▶ _What is needed_:
The line containing "EmptyString => acc" marks the start; please restate exactly that line and only the lines following it through the end of the material below.

+-------+

Record env := Env {
  (** [from memory_profiler import profile]: the exception the import raises,
      or the decorator *)
  import_memory_profiler : pyexc + (Py Z → Py Z);
  (** [import psutil]: the exception, or the resident set size in bytes that
      the i-th [memory_info()] of this process reports *)
  import_psutil : pyexc + (nat → Z);
  (** the i-th reading of [time.perf_counter()] *)
  perf_counter : nat → float;
  (** what [cProfile.Profile] recorded while [work_profile] ran *)
  profile_stats : gmap func func_stat;
  (** [str] of the entries of [snap2.statistics("lineno")] and of
      [snap2.compare_to(snap1, "lineno")], in the order returned *)
  snapshot_statistics : list string;
  snapshot_compare_to : list string;
  (** the namespace the module starts to run in: the names the interpreter
      binds for a script ([__name__], [__builtins__], [__file__], ...) and
      whatever a launcher such as [python -m memory_profiler] leaves there *)
  initial_globals : gmap string pyobj;
}.

(** ** assertion_example *)

Definition assertion_message : string :=
  "Les dades han de contenir només valors positius".

(** [n >= 0.0], the condition of the [assert]; assertions are taken to be
    enabled, as they are unless the interpreter is started with [-O]. *)
Definition assertion_guard (n : float) : bool := PrimFloat.leb 0%float n.

(** How the [for] loop stops: the sequence is exhausted, or the [assert]
    failed on [n] with [total] accumulated so far and [rest] still unread. *)
Inductive loop_end :=
| Exhausted (total : float)
| AssertFailed (total : float) (n : float) (rest : list float).

Fixpoint assertion_loop (numbers : list float) (total : float) : loop_end :=
  match numbers with
  | [] => Exhausted total
  | n :: rest =>
      if assertion_guard n then assertion_loop rest (total + n)%float
      else AssertFailed total n rest
  end.

(** The body of [assertion_example] for a given [numbers]. *)
Definition assertion_example_on (numbers : list float) : Py unit :=
  match assertion_loop numbers 0%float with
  | Exhausted total => print [VStr "total és:"; VFloat total]
  | AssertFailed _ _ _ => raise (AssertionError assertion_message)
  end.

Definition numbers : list float := [1.5; 2.3; 0.7; -0.001; 4.4]%float.

Definition assertion_example : Py unit := assertion_example_on numbers.

(** ** timing_example *)

Definition work_timing : Z := sum_ints ((λ i, i * i) <$> range 100000).

Definition timing_example (E : env) : Py unit :=
  call_ext "time" "perf_counter";;
  let t0 := perf_counter E 0 in
  let _ := work_timing in
  call_ext "time" "perf_counter";;
  let t1 := perf_counter E 1 in
  print [VFormat [FLit "Temps: "; FFixed 6 (t1 - t0)%float; FLit " s"]].

(** ** pstats: the part of the profiler report that [cprofile_example] drives

    [pstats] is Python's standard library; its code is not part of the
    repository.  [cprofile_example] only chooses the sort key and the number
    of entries, so what the report looks like is decided there.  The spec
    says of the routine that it "aggregates results, sorts by cumulative
    time, and prints the top entries"; the definitions of [Pstats] give
    [Stats.strip_dirs], [Stats.sort_stats] and [Stats.print_stats] that
    meaning, step by step as the library takes them.  A [Stats] object keeps
    its entries in a dictionary; the order in which a dictionary is
    enumerated only decides between entries with equal cumulative times. *)

Section StableSort.
Context {A : Type} (before : A → A → bool).

(** [x] comes from the left of everything in [l]: it goes in front of the
    first element that is not strictly before it. *)
Fixpoint insert_stable (x : A) (l : list A) : list A :=
  match l with
  | [] => [x]
  | y :: l' => if before y x then y :: insert_stable x l' else x :: l
  end.

(** [list.sort] with a comparison function: a stable sort. *)
Definition stable_sort (l : list A) : list A := foldr insert_stable [] l.

(** [a] may stand in front of [b]: [b] is not strictly before [a]. *)
Definition in_order (a b : A) : Prop := before b a = false.
End StableSort.

Module Pstats.

Record Stats := MkStats {
  stats : gmap func func_stat;
  fcn_list : option (list func);
}.

(** [pstats.Stats(pr)] *)
Definition load (pr : gmap func func_stat) : Stats :=
  {| stats := pr; fcn_list := None |}.

(** [os.path.basename]: what follows the last slash. *)
Fixpoint basename_from (acc s : string) : string :=
  match s with
  | EmptyString => acc
  | String c s' =>
      if Ascii.eqb c "/"%char then basename_from EmptyString s'
      else basename_from (acc +:+ String c EmptyString) s'
  end.
Definition basename (s : string) : string := basename_from EmptyString s.

Definition func_strip_path (f : func) : func :=
  let '(file, line, name) := f in (basename file, line, name).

+-------+

▶ _Response to this task_:
  | EmptyString => acc
  | String c s' =>
      if Ascii.eqb c "/"%char then basename_from EmptyString s'
      else basename_from (acc +:+ String c EmptyString) s'
  end.
Definition basename (s : string) : string := basename_from EmptyString s.

Definition func_strip_path (f : func) : func :=
  let '(file, line, name) := f in (basename file, line, name).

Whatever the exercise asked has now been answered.